Go Farther: Date Sim Redux

Tamara had mentioned to me that if you're going to have a Scott Pilgrim game that's a beat-em-up, you should also add another appropriate game – DateSim.

This made me think that, indeed, there's many properties that could benefit from DateSims as I mentioned before.  I'd love to see the Venture Brothers get a DateSim of the supervillain characters (who often have complex romantic lives).  You could do one with Legion of Superheroes, the superhero soap opera.  DateSims, could be everywhere . . .

 . . . except right now it seems they're already starting to make their way into the RPG Genre.  Yep, the DateSim snuck in under our noses.

There have been DateSim-ish elements before in games, here and there.  I recall them being in some of the D&D games of decades past, in later Star Wars games, Steambot Chronicles, The Witcher.  Bits and pieces, here and there.

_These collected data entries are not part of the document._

Lemma diff_storage_low_space_event_witness :
  ∃ r d' w', diff_storage_new_region (P:=default_params) 512 (ex_storage_low, world0) =
               (Ok r, (d', w')) ∧
             low_space_flag d' = 1 ∧ low_space_post (P:=default_params) ex_storage_low d'.
Proof.
  eexists _, _, _. split; [vm_compute; reflexivity|]. split; [reflexivity|].
  eapply (diff_storage_low_space_event (P:=default_params) 512 ex_storage_low world0).
  vm_compute. reflexivity.
Defined.
(* ===== verification/CowInv.v ===== *)
(** * The copy-on-write invariant

    What holds of every chunk between two steps of any task, relative to the
    frozen image [img] of the device. It is stated for the bytes of the device
    that do not belong to the difference storage (user space may put storage on
    the device itself; those sectors have no image). *)
From S2P Require Import Prelude MemoryChecker Kernel Uapi EventQueue DiffBuffer DiffIo DiffStorage.
From S2P Require Import Chunk DiffArea ChunkSpecs.

(** The byte of the device at which chunk [n] starts, and the chunk's length. *)
Definition chunk_base (s : sys) (n : Z) : Z := n * sectors s * SECTOR_SIZE.
Definition chunk_len (c : chunk) : Z := chunk_sector_count c * SECTOR_SIZE.

(** The byte is on a sector of the difference storage. *)
Definition excluded (s : sys) (addr : Z) : Prop :=
  covered (storage s) (orig_bdev (area s)) (addr / SECTOR_SIZE).

(** [f] gives the image's bytes of chunk [n]. *)
Definition agree (s : sys) (img : Z → Z) (n : Z) (c : chunk) (f : Z → Z) : Prop :=
  ∀ i, 0 ≤ i < chunk_len c → ¬ excluded s (chunk_base s n + i) → f i = img (chunk_base s n + i).

Definition on_orig (s : sys) (n i : Z) : Z :=
  w_disk (kern s) (orig_bdev (area s)) (chunk_base s n + i).
Definition on_region (s : sys) (r : diff_region) (i : Z) : Z :=
  w_disk (kern s) (dr_bdev r) (region_base r + i).

Record base_ok (s : sys) (n : Z) (c : chunk) : Prop := {
  bo_number : number c = n;
  bo_range : 0 ≤ n ∧ (n + 1) * sectors s ≤ 2 ^ 54;
  bo_count : 0 < chunk_sector_count c ≤ sectors s;
  bo_buffer b : chunk_buffer c = Some b → buffer_wf (sectors s) b;
  bo_region r : chunk_region c = Some r → region_ok s r;
  bo_failed : failed c = false;
}.

(** Where the image's data of the chunk is. [wr]: the image is being written
    and the chunk's buffer is ahead of its state bits. *)
Record data_ok (s : sys) (img : Z → Z) (wr : bool) (n : Z) (c : chunk) : Prop := {
  do_ready : ready c = true → ∃ b, chunk_buffer c = Some b ∧ agree s img n c (buf_at b);
  do_dirty : dirty c = true → ready c = true;
  do_stored : stored c = true → ∃ r, chunk_region c = Some r ∧
      (dirty c = false → wr = false → agree s img n c (on_region s r));
  do_orig : dirty c = false → stored c = false → wr = false → agree s img n c (on_orig s n);
}.

Record io_ok (fn : notify_fn) (wr : bool) (r : diff_region) (io : diff_io) : Prop := {
  ik_fn : notify io = Some fn;
  ik_count : bio_count io = lenZ (io_bios io);
  ik_notified : io_notified io = bool_decide (io_bios io = []);
  ik_bios : Forall (bio_wf r wr) (io_bios io);
}.

Definition pending (r : diff_region) (io : diff_io) (i : Z) : Prop :=
  Exists (bio_has r i) (io_bios io).

(** Who holds the semaphore and what is known meanwhile; the index is the role
    of the image's context: none, reading or writing. *)
Inductive busy (s : sys) (img : Z → Z) (n : Z) (c : chunk) : option bool → Prop :=
  | busy_idle :
      lock c = false → chunk_io c = None → loading c = false → storing c = false →
      busy s img n c None
  | busy_image wr :
      lock c = true → chunk_io c = None → loading c = false → storing c = false →
      ready c = true → busy s img n c (Some wr)
  | busy_load io b :
      lock c = true → chunk_io c = Some io → loading c = true → storing c = false →
      ready c = false → dirty c = false → stored c = false →
      io_ok fn_chunk_notify_load false (orig_region (area s) c) io → chunk_buffer c = Some b →
      (error io = 0 → ∀ i, 0 ≤ i < chunk_len c → ¬ excluded s (chunk_base s n + i) →
         ¬ pending (orig_region (area s) c) io i → buf_at b i = img (chunk_base s n + i)) →
      busy s img n c None
  | busy_store io b r :
      lock c = true → chunk_io c = Some io → loading c = false → storing c = true →
      ready c = true → (stored c = true → dirty c = true) → chunk_region c = Some r → chunk_buffer c = Some b →
      io_ok fn_chunk_notify_store true r io →
      (error io = 0 → ∀ i, 0 ≤ i < region_bytes r → ¬ pending r io i →
         on_region s r i = buf_at b i) →
      busy s img n c None.

Record chunk_ok (s : sys) (img : Z → Z) (rl : option bool) (n : Z) (c : chunk) : Prop := {
  co_base : base_ok s n c;
  co_data : data_ok s img (bool_decide (rl = Some true)) n c;
  co_busy : busy s img n c rl;
}.

(** The chunk's data no longer depends on the original device; or will not,
    once its request in flight has ended. *)
Definition safe (c : chunk) : bool := dirty c || stored c.
Definition psafe (c : chunk) : bool := safe c || bool_decide (is_Some (chunk_io c)).

(** ** The chunk in another state of the system *)

Record env_le (s s' : sys) (n : Z) (c : chunk) : Prop := {
  el_sectors : sectors s' = sectors s;
  el_bdev : orig_bdev (area s') = orig_bdev (area s);
  el_covered bd x : covered (storage s) bd x → covered (storage s') bd x;
  el_taken bd x : taken (storage s) bd x → taken (storage s') bd x;
  el_orig i : safe c = false → 0 ≤ i < chunk_len c → ¬ excluded s' (chunk_base s n + i) →
              on_orig s' n i = on_orig s n i;
  el_region r i : chunk_region c = Some r → 0 ≤ i < region_bytes r →
                  on_region s' r i = on_region s r i;
}.

Lemma env_base s s' n c m : env_le s s' n c → chunk_base s' m = chunk_base s m.
Proof. intros E. unfold chunk_base. by rewrite (el_sectors _ _ _ _ E). Qed.

Lemma env_excluded s s' n c addr : env_le s s' n c → excluded s addr → excluded s' addr.
Proof. intros E. unfold excluded. rewrite (el_bdev _ _ _ _ E). apply E. Qed.

Lemma env_agree s s' img n c f :
  env_le s s' n c → agree s img n c f → agree s' img n c f.
Proof.
  intros E H i Hi Hx. rewrite (env_base _ _ _ _ _ E) in *. apply H; [done|].
  intros ?. by apply Hx, (env_excluded _ _ _ _ _ E).
Qed.

Lemma env_agree_ext s s' img n c f g :
  env_le s s' n c → (∀ i, 0 ≤ i < chunk_len c → ¬ excluded s' (chunk_base s n + i) → g i = f i) →
  agree s img n c f → agree s' img n c g.
Proof.
  intros E Hfg H i Hi Hx. rewrite (env_base _ _ _ _ _ E) in *. rewrite Hfg by done.
  apply H; [done|]. intros ?. by apply Hx, (env_excluded _ _ _ _ _ E).
Qed.

Lemma region_ok_env s s' n c r : env_le s s' n c → region_ok s r → region_ok s' r.
Proof.
  intros E [Hc Ht]. split; [by rewrite (el_sectors _ _ _ _ E)|].
  intros x Hx. destruct (Ht x Hx). split; [by apply E|by apply E].
Qed.

Lemma region_bytes_ok s n c r : base_ok s n c → chunk_region c = Some r → chunk_len c ≤ region_bytes r.
Proof.
  intros Hb Hr. destruct (bo_region _ _ _ Hb r Hr) as [Hc _]. pose proof (bo_count _ _ _ Hb).
  unfold chunk_len, region_bytes, SECTOR_SIZE. lia.
Qed.
Lemma writer_turn_spec s img ctx w :
  cow_ok s img ctx → corrupt_flag (area s) = false → writer_ok s w →
  (wr_phase w = PWrite → ∀ addr,
     wr_sector w * SECTOR_SIZE ≤ addr < (wr_sector w + wr_count w) * SECTOR_SIZE →
     ¬ excluded s addr) →
  wp (writer_turn w) s (writer_post s img ctx).
Proof.
  intros C Hcf Hw Hex. pose proof (ck_sys _ _ _ C) as Hs. pose proof Hw as (Hse & Hco & Hph).
  pose proof (sectors_pow2 s Hs) as [_ Hcs]. unfold writer_turn. wp_step. apply wp_area.
  destruct (wr_phase w) as [off|off|] eqn:Ep.
  - destruct Hph as (k & Hk & -> & Hps). wp_if El; bool_hyps; wp_steps.
    + unfold set_bio_list, on_kern. wp_steps. cbn [kern].
      set (s1 := Sys _ _ _ _ _).
      assert (cow_ok s1 img ctx ∧ evolves s s1) as [C1 E1] by (by apply (cow_ok_kern s)).
      eapply wp_mono; [apply (cow_copy_turn s1 img ctx (wr_nowait w) _ C1)|].
      intros t s2 Ht. wp_steps. cbn [kern w_bio_list]. 
      change (area s1) with (area s) in Ht. rewrite chunk_number_div, div_offset in Ht by done.
      set (w1 := Writer (wr_sector w) (wr_count w) (wr_nowait w) (wr_data w) _ _).
      eapply (turn_writer_post s s1 img ctx (wr_sector w / sectors s + k) psafe w1 _ t s2);
        [done..| |]. 
      * split; [done|]. split; [done|]. exists k. by split_and!.
      * intros _ C2 E2 Hg. unfold writer_ok. cbn [wr_sector wr_count wr_phase]. change (wr_sector w1) with (wr_sector w).
        split; [done|]. split; [done|].
        rewrite (evolves_sectors _ _ E2).
        exists (k + 1). split; [lia|]. split; [lia|]. intros n c Hc Hn.
        destruct (decide (n = wr_sector w / sectors s + k)) as [->|]; [by apply Hg|].
        destruct (ev_keeps _ _ E2 n c Hc) as (c0 & Hc0 & [_ Hp]). apply Hp.
        apply (Hps n c0); [done|lia].
    + eapply wp_mono; [by apply (submit_plugged_spec _ s img ctx)|]. intros [] s1 [C1 E1]. wp_steps.
      right. right. split_and!; try done. intros ? [= <-]. unfold writer_ok.
      cbn [wr_sector wr_count wr_phase]. split; [done|]. split; [done|].
      rewrite (evolves_sectors _ _ E1), round_down_sectors by done. exists 0.
      split; [lia|]. split; [lia|]. intros n c Hc Hn1 Hn2.
      destruct (ev_keeps _ _ E1 n c Hc) as (c0 & Hc0 & [_ Hp]). split; [|lia].
      apply Hp, (Hps n c0 Hc0). nia.
  - destruct Hph as (k & Hk & -> & Hps). wp_if El; bool_hyps; wp_steps.
    + eapply wp_mono; [apply (cow_wait_turn s img ctx (wr_nowait w) _ C)|].
      { rewrite chunk_number_div, div_offset by done. intros c Hc.
        apply (Hps _ c Hc); lia. }
      intros t s2 Ht. wp_steps. rewrite chunk_number_div, div_offset in Ht by done.
      eapply (turn_writer_post s s img ctx (wr_sector w / sectors s + k) safe w _ t s2); try done.
      * by destruct s2.
      * intros _ C2 E2 Hg. unfold writer_ok. cbn [wr_sector wr_count wr_phase].
        split; [done|]. split; [done|]. rewrite (evolves_sectors _ _ E2). exists (k + 1).
        split; [lia|]. split; [lia|]. intros n c Hc Hn1 Hn2.
        destruct (ev_keeps _ _ E2 n c Hc) as (c0 & Hc0 & [Hsf Hp]).
        destruct (Hps n c0 Hc0 Hn1 Hn2) as [Hps0 Hsf0]. split; [auto|]. intros Hlt.
        destruct (decide (n = wr_sector w / sectors s + k)) as [->|]; [by apply Hg|].
        apply Hsf, Hsf0. lia.
    + right. right. split_and!; try done. intros ? [= <-]. unfold writer_ok.
      cbn [wr_sector wr_count wr_phase]. split; [done|]. split; [done|].
      intros n c Hc Hn1 Hn2. apply (Hps n c Hc Hn1 Hn2). nia.
  - unfold on_kern. wp_steps. cbn. right. right.
    destruct (cow_write s img ctx w C Hw Ep (Hex eq_refl)) as [C' E']. by split_and!.
Qed.
End proofs.
(* ===== verification/CowSteps.v ===== *)
(** * Every step keeps the copy-on-write invariant

    The steps of the device, of the work items, of the cache and of the snapshot
    image, and what follows for the whole system: the image never changes. *)
From S2P Require Import Prelude MemoryChecker Kernel Uapi EventQueue DiffBuffer DiffIo DiffStorage.
From S2P Require Import Chunk DiffArea ChunkSpecs CowInv Cow.

(** ** A step that changes one chunk and the contents of devices *)

(** The chunk's invariant depends on the image's bytes of the chunk only. *)
Lemma chunk_ok_img s img img' rl n c :
  (∀ i, 0 ≤ i < chunk_len c → img' (chunk_base s n + i) = img (chunk_base s n + i)) →
  chunk_ok s img rl n c → chunk_ok s img' rl n c.
Proof.
  intros Hi [B [D1 D2 D3 D4] U].
  assert (Ha : ∀ f, agree s img n c f → agree s img' n c f).
  { intros f H i Hr Hx. rewrite Hi by done. by apply H. }
  split; [done| |].
  - split; [|done| |].
    + intros H. destruct (D1 H) as (b & ? & ?). eauto.
    + intros H. destruct (D3 H) as (r & ? & ?). eauto 6.
    + eauto.
  - destruct U as [| |io b ? ? ? ? ? ? ? ? ? Hb|]; [by apply busy_idle|by apply busy_image| |].
    + eapply busy_load; try done. intros He i Hr Hx Hp. rewrite Hi by done. by apply Hb.
    + by eapply busy_store.
Qed.

Lemma cow_ok_io s s' img img' ctx n c f :
  cow_ok s img ctx → at_chunk n c s →
  area s' = (let a := area s in {| a with chunk_map := alter f n (chunk_map a) |}) →
  storage s' = storage s → oops s' = oops s →
  (∀ m cm, m ≠ n → at_chunk m cm s → env_le s s' m cm) →
  (∀ m cm, m ≠ n → at_chunk m cm s → ∀ i, 0 ≤ i < chunk_len cm →
     img' (chunk_base s m + i) = img (chunk_base s m + i)) →
  chunk_ok s' img' (role_of ctx n) n (f c) →
  lock (f c) = lock c → ready (f c) = ready c → chunk_region (f c) = chunk_region c →
  keeps c (f c) → cow_ok s' img' ctx ∧ evolves s s'.
Proof.
  intros [Hs Ho Hch Hca Hrg Hcx] Hc Ea Est Eo He Hi Hk El Er Eg Hke.
  assert (Hn : at_chunk n (f c) s').
  { unfold at_chunk in *. by rewrite Ea; cbn; rewrite lookup_alter_eq, Hc. }
  assert (Hot : ∀ m cm, m ≠ n → at_chunk m cm s' ↔ at_chunk m cm s).
  { intros m cm Hm. unfold at_chunk. by rewrite Ea; cbn; rewrite lookup_alter_ne. }
  assert (Hbk : ∀ m cm, at_chunk m cm s' → ∃ c0, at_chunk m c0 s ∧ keeps c0 cm ∧
    chunk_region cm = chunk_region c0 ∧ lock cm = lock c0 ∧ ready cm = ready c0).
  { intros m cm Hm. destruct (decide (m = n)) as [->|Hne].
    - unfold at_chunk in Hm, Hn. rewrite Hn in Hm. injection Hm as <-. exists c. done.
    - apply Hot in Hm; [|done]. exists cm. done. }
  split.
  - split.
    + destruct Hs. by split; rewrite ?Ea, ?Est.
    + congruence.
    + intros m cm Hm. destruct (decide (m = n)) as [->|Hne].
      * unfold at_chunk in Hm, Hn. rewrite Hn in Hm. by injection Hm as <-.
      * apply Hot in Hm; [|done]. pose proof (He m cm Hne Hm) as E.
        eapply chunk_ok_img; [|eapply chunk_ok_env; [exact E|by apply Hch]].
        rewrite (env_base _ _ _ _ _ E). by apply Hi.
    + intros m Hm. assert (Hm' : in_cache (area s) m = true) by (by rewrite Ea in Hm).
      destruct (Hca m Hm') as (cm & Hcm & Hl & Hr).
      destruct (decide (m = n)) as [->|Hne]; [|exists cm; split; [by apply Hot|done]].
      exists (f c). unfold at_chunk in Hcm, Hc. rewrite Hc in Hcm. injection Hcm as <-.
      split; [done|]. by rewrite El, Er.
    + intros n1 n2 c1 c2 r1 r2 bd x Hne H1 H2 R1 R2.
      destruct (Hbk _ _ H1) as (c1' & H1' & _ & E1 & _). destruct (Hbk _ _ H2) as (c2' & H2' & _ & E2 & _).
      rewrite E1 in R1. rewrite E2 in R2. by apply (Hrg n1 n2 c1' c2').
    + intros m Hm. destruct (decide (m = n)) as [->|Hne]; [eauto|].
      destruct (Hcx m Hm) as [cm ?]. exists cm. by apply Hot.
  - split; [by rewrite Ea|]. intros m cm Hm. destruct (Hbk m cm Hm) as (c0 & ? & ? & _). eauto.
Qed.

(** ** The device ends a bio *)

Lemma delete_lookup_Permutation {A} (l : list A) k x :
  l !! k = Some x → l ≡ₚ x :: delete k l.
Proof. intros H. by rewrite <- (delete_Permutation l k x H). Qed.

(** The request after one of its bios has ended. *)
Definition bio_ended (k : nat) (status : Z) (io : diff_io) : diff_io :=
  let io := diff_io_endio status io in {| io with io_bios := delete k (io_bios io) |}.

Lemma io_ok_ended fn wr r io k bi status :
  io_ok fn wr r io → io_bios io !! k = Some bi → io_ok fn wr r (bio_ended k status io).
Proof.
  intros [Hf Hc Hn Hb] Hk. pose proof (delete_lookup_Permutation _ _ _ Hk) as HP.
  assert (Hlen : lenZ (io_bios io) = lenZ (delete k (io_bios io)) + 1).
  { unfold lenZ. rewrite (Permutation_length HP) at 1. simpl. lia. }
  split; cbn; try done.
  - lia.
  - rewrite Hn, Hc, Hlen. rewrite bool_decide_eq_false_2 by (intros E; by rewrite E in Hk). simpl.
    replace (_ + 1 - 1) with (lenZ (delete k (io_bios io))) by lia. unfold lenZ.
    by destruct (delete k (io_bios io)).
  - by rewrite HP, list.Forall_cons in Hb; destruct Hb.
Qed.

Lemma pending_ended r io k bi status i :
  io_bios io !! k = Some bi →
  pending r io i ↔ bio_has r i bi ∨ pending r (bio_ended k status io) i.
Proof.
  intros Hk. unfold pending. rewrite (delete_lookup_Permutation _ _ _ Hk) at 1.
  by rewrite Exists_cons.
Qed.

Lemma ended_error k status io :
  error (bio_ended k status io) = 0 → status = 0 ∧ error io = 0.
Proof. cbn. destruct (Z.eqb_spec status 0); simpl; [done|]. unfold EIO. lia. Qed.

Definition end_chunk (k : nat) (status : Z) (io : diff_io) (b : diff_buffer) (pages : list page)
    (c : chunk) : chunk :=
  {| c with chunk_io := Some (bio_ended k status io);
            chunk_buffer := Some {| b with db_pages := pages |} |}.

Lemma role_none s img n c rl io : busy s img n c rl → chunk_io c = Some io → rl = None.
Proof. intros U Hio. inversion U; congruence || done. Qed.

Lemma buffer_wf_set cs b pages :
  buffer_wf cs b → lenZ pages = lenZ (db_pages b) → buffer_wf cs {| b with db_pages := pages |}.
Proof. intros (? & ? & ?) E. split_and!; cbn; congruence || done. Qed.

Lemma buffer_wf_bytes s n c b :
  base_ok s n c → chunk_buffer c = Some b → sectors s * SECTOR_SIZE ≤ lenZ (db_pages b) * PAGE_SIZE.
Proof. intros B Hb. destruct (bo_buffer _ _ _ B b Hb) as (? & -> & ?). lia. Qed.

There was Fable, then Fable 2.  These weren't so much DateSims but finding the right ridiculous actions to suddenly turn someone on enough to marry you.  Ok that's not quite different from most DateSims, except it's less plot and more flexing your character's muscles or making fart noises.  (No, seriously, in the game some characters will grow to love you if you fart enough).  However relations formed a big part of what you could do.

But then it went further.  Dragon Age: Origin was a gigantic series of love triangles with straight relations, gay relations, pretty much anything you could imagine relationship-wise.  You had choices ranging from a cool and scary sorceress to an elf who sounds like Antoinio Banderas; there was something for everyone.

Then of course there was Mass Effect Two from the same people; and apparently don't go knocking', because the spaceship was a'rockin.  I have not played Mass Effect, but apparently Bioware is quite good at turning games into both compelling RPGs and virtual singles bars.

There are other games with romance of course; Alpha Protocol, a sequel to the Witcher, and I'm sure I'm missing others.

I realized then that with these hit games, that the DateSim element of games seems to be accepted.  It's normalized – it's talked about, joked about, improvements are suggested . . .  but rarely do I see people say romance elements should be removed from the games they're in.

DateSims are now normal.  They're in massive multi-million selling games.  We just didn't notice it because they're couched as parts of much larger games.  But they're normal.

Scott Pilgrim DateSim?  Why not.  In fact, I'm realizing now that DateSims have already spread far and wide – as parts of other games.  I imagine that in the next few years they'll be expected for some RPGs.

I think I was right – I just didn't notice how.